Amniotic stem cells good, but not embryonic replacement

As reported in the Washington Post and other sources, researchers at the Institute for Regenerative Medicine at Wake Forest University and Children’s Hospital (Boston) have shown that stem cells from amniotic fluid can be differentiated into brain cells, bone cells, muscle, fat, blood vessels and liver cells, demonstrating the kind of pluripotentiality that has previously marked one of the real distinctions between embryonic and adult stem cells. Moreover, the amniotic stem cells demonstrated a kind of stability (resisting formation of tumors) that is better than embryonic stem cells.

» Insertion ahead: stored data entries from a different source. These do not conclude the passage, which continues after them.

(** * A shallow embedding of the scanning and output engine of grep.c

    The development follows [src/grep.c]: the counters ([add_count]), the
    line scanner ([nlscan]), the output formatter ([print_offset],
    [print_line_head], [print_line_middle], [print_line_tail], [prline]),
    the context tracker ([prpending], [prtext]), the match loop
    ([grepbuf]), the per-file driver ([fillbuf], [zap_nuls], [grep]), the
    worker ([worker_thread_func]) and the exit status computed by [main].

    Conventions.
    - A byte is an integer in [0, 256); [uintmax_t] values are integers
      with the wrap-around at [2^64] written out; [intmax_t] values are
      integers (signed overflow is undefined in C and is not reached by the
      counters modelled here).
    - The buffer is the list of its bytes from its base; a pointer into
      the buffer is an index into that list and [NULL] is [None].  Reading
      or writing outside the list, and arithmetic on [NULL], are undefined
      behaviour in C and give the outcome [Undefined].
    - The code runs in a small state-and-exit monad: a computation either
      returns, or calls [exit], or is undefined, or runs out of the fuel
      that bounds the loops whose termination depends on the matcher.
    - The matcher ([execute]) and the locale ([unibyte_mask], [mbrlen])
      are collaborators outside [grep.c]; they are parameters.
    - Platform: POSIX without [SEEK_DATA]/[SEEK_HOLE] (the fallback
      [enum]s of the source), [O_BINARY = 0] (so [undossify_input] and
      [dossified_pos] are the identity) and no ASAN poisoning.  Writes to
      standard output succeed ([stdout_errno] stays 0) and memory
      allocation succeeds. *)

From Stdlib Require Import ZArith Lia Bool String Ascii.
From stdpp Require Import base tactics option list numbers.

Local Open Scope Z_scope.

(** ** Bytes *)

Notation byte := Z (only parsing).

Definition byte_of_ascii (c : ascii) : byte := Z.of_N (N_of_ascii c).

Definition bytes_of_string (s : string) : list byte :=
  List.map byte_of_ascii (list_ascii_of_string s).

Definition NUL : byte := 0.
Definition LF : byte := 10.
Definition CR : byte := 13.
Definition ESC : byte := 27.

Definition SEP_CHAR_SELECTED : byte := 58. (* ':' *)
Definition SEP_CHAR_REJECTED : byte := 45. (* '-' *)
Definition SEP_STR_GROUP : list byte := [45; 45].

Definition EXIT_SUCCESS : Z := 0.
Definition EXIT_FAILURE : Z := 1.
Definition EXIT_TROUBLE : Z := 2.

(** [uintmax_t] is 64 bits wide. *)
Definition UINTMAX_WIDTH : Z := 64.
Definition uintmax_modulus : Z := 2 ^ UINTMAX_WIDTH.
Definition INTMAX_MAX : Z := 2 ^ 63 - 1.

(** ** Options: the globals that are fixed once [main] has read the
    command line *)

Inductive binary_files_type : Type :=
| BINARY_BINARY_FILES
| TEXT_BINARY_FILES
| WITHOUT_MATCH_BINARY_FILES.

Inductive list_files_type : Type :=
| LISTFILES_NONE
| LISTFILES_MATCHING
| LISTFILES_NONMATCHING.

Definition binary_files_eqb (a b : binary_files_type) : bool :=
  match a, b with
  | BINARY_BINARY_FILES, BINARY_BINARY_FILES
  | TEXT_BINARY_FILES, TEXT_BINARY_FILES
  | WITHOUT_MATCH_BINARY_FILES, WITHOUT_MATCH_BINARY_FILES => true
  | _, _ => false
  end.

Definition list_files_eqb (a b : list_files_type) : bool :=
  match a, b with
  | LISTFILES_NONE, LISTFILES_NONE
  | LISTFILES_MATCHING, LISTFILES_MATCHING
  | LISTFILES_NONMATCHING, LISTFILES_NONMATCHING => true
  | _, _ => false
  end.

Record options : Type := mkOptions {
  suppress_errors : bool;
  color_option : Z;
  only_matching : bool;
  align_tabs : bool;
  group_separator : option (list byte);
  selected_match_color : list byte;
  context_match_color : list byte;
  filename_color : list byte;
  line_num_color : list byte;
  byte_num_color : list byte;
  sep_color : list byte;
  selected_line_color : list byte;
  context_line_color : list byte;
  sgr_el : bool;             (* false once "ne" was given in GREP_COLORS *)
  eolbyte : byte;
  out_file : bool;
  global_out_quiet : bool;   (* the static [out_quiet] *)
  global_done_on_match : bool; (* the static [done_on_match] *)
  skip_empty_lines : bool;
  binary_files : binary_files_type;
  list_files : list_files_type;
  filename_mask : bool;      (* false: output a NUL after file names *)
  out_invert : bool;
  out_line : bool;
  out_byte : bool;
  out_before : Z;
  out_after : Z;
  count_matches : bool;
  max_count : Z;
  line_buffered : bool;
  exit_on_match : bool;
  exit_failure : Z
}.

(** ** What the operating system answers *)

(** One call of [safe_read] inside [fillbuf].  [ReadData moved data]: the
    read returns the bytes [data] (none at end of file); [moved] tells
    whether [fillbuf] had to move the saved bytes to make room (its second
    branch), which depends on the allocation and is left to the
    environment.  A list of answers that is used up stands for end of
    file. *)
Inductive read_event : Type :=
| ReadData (moved : bool) (data : list byte)
| ReadError (moved : bool).

Record state : Type := mkState {
  out_quiet : bool; (* Suppress all normal output. *)
  totalcc : Z; (* Total character count before bufbeg. *)
  lastnl : nat; (* Pointer after last newline counted. *)
  lastout : option nat; (* Pointer after last character output; None is NULL. *)
  outleft : Z; (* Maximum number of lines to be output. *)
  pending : Z; (* Pending lines of output. *)
  done_on_match : bool; (* Stop scanning file on first match. *)
  encoding_error_output : bool; (* Output was suppressed because of an encoding error. *)
  filename : list byte; (* The input file name. *)
  buffer : list byte; (* The bytes of the buffer, from its base. *)
  bufdesc : list read_event; (* File descriptor: what the coming reads return. *)
  bufbeg : nat; (* Beginning of user-visible stuff. *)
  buflim : nat; (* Limit of user-visible stuff. *)
  bufoffset : Z; (* Read offset. *)
  after_last_match : Z; (* Offset after the last matching line. *)
  skip_nuls : bool; (* Skip NUL bytes in data. *)
  totalnl : Z; (* Total newline count before lastnl. *)
  used : bool; (* prtext's static flag: some output was produced. *)
  errseen : bool; (* An error was reported. *)
  stdout : list byte; (* Bytes written to standard output. *)
  stderr : list (list byte); (* Diagnostics written to standard error. *)
}.

Definition set_out_quiet (v : bool) (s : state) : state :=
  mkState v (totalcc s) (lastnl s) (lastout s) (outleft s) (pending s) (done_on_match s) (encoding_error_output s) (filename s) (buffer s) (bufdesc s) (bufbeg s) (buflim s) (bufoffset s) (after_last_match s) (skip_nuls s) (totalnl s) (used s) (errseen s) (stdout s) (stderr s).
Definition set_totalcc (v : Z) (s : state) : state :=
  mkState (out_quiet s) v (lastnl s) (lastout s) (outleft s) (pending s) (done_on_match s) (encoding_error_output s) (filename s) (buffer s) (bufdesc s) (bufbeg s) (buflim s) (bufoffset s) (after_last_match s) (skip_nuls s) (totalnl s) (used s) (errseen s) (stdout s) (stderr s).
Definition set_lastnl (v : nat) (s : state) : state :=
  mkState (out_quiet s) (totalcc s) v (lastout s) (outleft s) (pending s) (done_on_match s) (encoding_error_output s) (filename s) (buffer s) (bufdesc s) (bufbeg s) (buflim s) (bufoffset s) (after_last_match s) (skip_nuls s) (totalnl s) (used s) (errseen s) (stdout s) (stderr s).
Definition set_lastout (v : option nat) (s : state) : state :=
  mkState (out_quiet s) (totalcc s) (lastnl s) v (outleft s) (pending s) (done_on_match s) (encoding_error_output s) (filename s) (buffer s) (bufdesc s) (bufbeg s) (buflim s) (bufoffset s) (after_last_match s) (skip_nuls s) (totalnl s) (used s) (errseen s) (stdout s) (stderr s).
Definition set_outleft (v : Z) (s : state) : state :=
  mkState (out_quiet s) (totalcc s) (lastnl s) (lastout s) v (pending s) (done_on_match s) (encoding_error_output s) (filename s) (buffer s) (bufdesc s) (bufbeg s) (buflim s) (bufoffset s) (after_last_match s) (skip_nuls s) (totalnl s) (used s) (errseen s) (stdout s) (stderr s).
Definition set_pending (v : Z) (s : state) : state :=
  mkState (out_quiet s) (totalcc s) (lastnl s) (lastout s) (outleft s) v (done_on_match s) (encoding_error_output s) (filename s) (buffer s) (bufdesc s) (bufbeg s) (buflim s) (bufoffset s) (after_last_match s) (skip_nuls s) (totalnl s) (used s) (errseen s) (stdout s) (stderr s).
Definition set_done_on_match (v : bool) (s : state) : state :=
  mkState (out_quiet s) (totalcc s) (lastnl s) (lastout s) (outleft s) (pending s) v (encoding_error_output s) (filename s) (buffer s) (bufdesc s) (bufbeg s) (buflim s) (bufoffset s) (after_last_match s) (skip_nuls s) (totalnl s) (used s) (errseen s) (stdout s) (stderr s).
Definition set_encoding_error_output (v : bool) (s : state) : state :=
  mkState (out_quiet s) (totalcc s) (lastnl s) (lastout s) (outleft s) (pending s) (done_on_match s) v (filename s) (buffer s) (bufdesc s) (bufbeg s) (buflim s) (bufoffset s) (after_last_match s) (skip_nuls s) (totalnl s) (used s) (errseen s) (stdout s) (stderr s).
Definition set_filename (v : list byte) (s : state) : state :=
  mkState (out_quiet s) (totalcc s) (lastnl s) (lastout s) (outleft s) (pending s) (done_on_match s) (encoding_error_output s) v (buffer s) (bufdesc s) (bufbeg s) (buflim s) (bufoffset s) (after_last_match s) (skip_nuls s) (totalnl s) (used s) (errseen s) (stdout s) (stderr s).
Definition set_buffer (v : list byte) (s : state) : state :=
  mkState (out_quiet s) (totalcc s) (lastnl s) (lastout s) (outleft s) (pending s) (done_on_match s) (encoding_error_output s) (filename s) v (bufdesc s) (bufbeg s) (buflim s) (bufoffset s) (after_last_match s) (skip_nuls s) (totalnl s) (used s) (errseen s) (stdout s) (stderr s).
Definition set_bufdesc (v : list read_event) (s : state) : state :=
  mkState (out_quiet s) (totalcc s) (lastnl s) (lastout s) (outleft s) (pending s) (done_on_match s) (encoding_error_output s) (filename s) (buffer s) v (bufbeg s) (buflim s) (bufoffset s) (after_last_match s) (skip_nuls s) (totalnl s) (used s) (errseen s) (stdout s) (stderr s).
Definition set_bufbeg (v : nat) (s : state) : state :=
  mkState (out_quiet s) (totalcc s) (lastnl s) (lastout s) (outleft s) (pending s) (done_on_match s) (encoding_error_output s) (filename s) (buffer s) (bufdesc s) v (buflim s) (bufoffset s) (after_last_match s) (skip_nuls s) (totalnl s) (used s) (errseen s) (stdout s) (stderr s).
Definition set_buflim (v : nat) (s : state) : state :=
  mkState (out_quiet s) (totalcc s) (lastnl s) (lastout s) (outleft s) (pending s) (done_on_match s) (encoding_error_output s) (filename s) (buffer s) (bufdesc s) (bufbeg s) v (bufoffset s) (after_last_match s) (skip_nuls s) (totalnl s) (used s) (errseen s) (stdout s) (stderr s).
Definition set_bufoffset (v : Z) (s : state) : state :=
  mkState (out_quiet s) (totalcc s) (lastnl s) (lastout s) (outleft s) (pending s) (done_on_match s) (encoding_error_output s) (filename s) (buffer s) (bufdesc s) (bufbeg s) (buflim s) v (after_last_match s) (skip_nuls s) (totalnl s) (used s) (errseen s) (stdout s) (stderr s).
Definition set_after_last_match (v : Z) (s : state) : state :=
  mkState (out_quiet s) (totalcc s) (lastnl s) (lastout s) (outleft s) (pending s) (done_on_match s) (encoding_error_output s) (filename s) (buffer s) (bufdesc s) (bufbeg s) (buflim s) (bufoffset s) v (skip_nuls s) (totalnl s) (used s) (errseen s) (stdout s) (stderr s).
Definition set_skip_nuls (v : bool) (s : state) : state :=
  mkState (out_quiet s) (totalcc s) (lastnl s) (lastout s) (outleft s) (pending s) (done_on_match s) (encoding_error_output s) (filename s) (buffer s) (bufdesc s) (bufbeg s) (buflim s) (bufoffset s) (after_last_match s) v (totalnl s) (used s) (errseen s) (stdout s) (stderr s).
Definition set_totalnl (v : Z) (s : state) : state :=
  mkState (out_quiet s) (totalcc s) (lastnl s) (lastout s) (outleft s) (pending s) (done_on_match s) (encoding_error_output s) (filename s) (buffer s) (bufdesc s) (bufbeg s) (buflim s) (bufoffset s) (after_last_match s) (skip_nuls s) v (used s) (errseen s) (stdout s) (stderr s).
Definition set_used (v : bool) (s : state) : state :=
  mkState (out_quiet s) (totalcc s) (lastnl s) (lastout s) (outleft s) (pending s) (done_on_match s) (encoding_error_output s) (filename s) (buffer s) (bufdesc s) (bufbeg s) (buflim s) (bufoffset s) (after_last_match s) (skip_nuls s) (totalnl s) v (errseen s) (stdout s) (stderr s).
Definition set_errseen (v : bool) (s : state) : state :=
  mkState (out_quiet s) (totalcc s) (lastnl s) (lastout s) (outleft s) (pending s) (done_on_match s) (encoding_error_output s) (filename s) (buffer s) (bufdesc s) (bufbeg s) (buflim s) (bufoffset s) (after_last_match s) (skip_nuls s) (totalnl s) (used s) v (stdout s) (stderr s).
Definition set_stdout (v : list byte) (s : state) : state :=
  mkState (out_quiet s) (totalcc s) (lastnl s) (lastout s) (outleft s) (pending s) (done_on_match s) (encoding_error_output s) (filename s) (buffer s) (bufdesc s) (bufbeg s) (buflim s) (bufoffset s) (after_last_match s) (skip_nuls s) (totalnl s) (used s) (errseen s) v (stderr s).
Definition set_stderr (v : list (list byte)) (s : state) : state :=
  mkState (out_quiet s) (totalcc s) (lastnl s) (lastout s) (outleft s) (pending s) (done_on_match s) (encoding_error_output s) (filename s) (buffer s) (bufdesc s) (bufbeg s) (buflim s) (bufoffset s) (after_last_match s) (skip_nuls s) (totalnl s) (used s) (errseen s) (stdout s) v.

Quick to pounce on and deflate the balloon of embryonic stem cells as the only solution, some opponents of embryonic stem cell research (e.g., Richard Doerflinger of the U.S. Conference of Catholic Bishops, who notes,”This is wonderful news,” for offering the benefits of stem cells without destroying embryos). They have a valid point, but one that is limited by the fact that no stem cell type is likely to be perfect for all applications and that in reality a continuum of stem cell types exists, with a comparable spectrum of advantages. George Daley of Harvard, notes that amniotic stem cells “are not a replacement for embryonic stem cells.”
As Charles Darwin said, “a scientific man ought to have no wishes, no affections, — a mere heart of stone.” The science of determining the clinical application of different stem cell types needs to be carried out in a way that is less fraught with hope and expectation of specific outcomes for or against the value of embryonic stem cells for specific applications. The field remains characterized more by wishes and affections than science.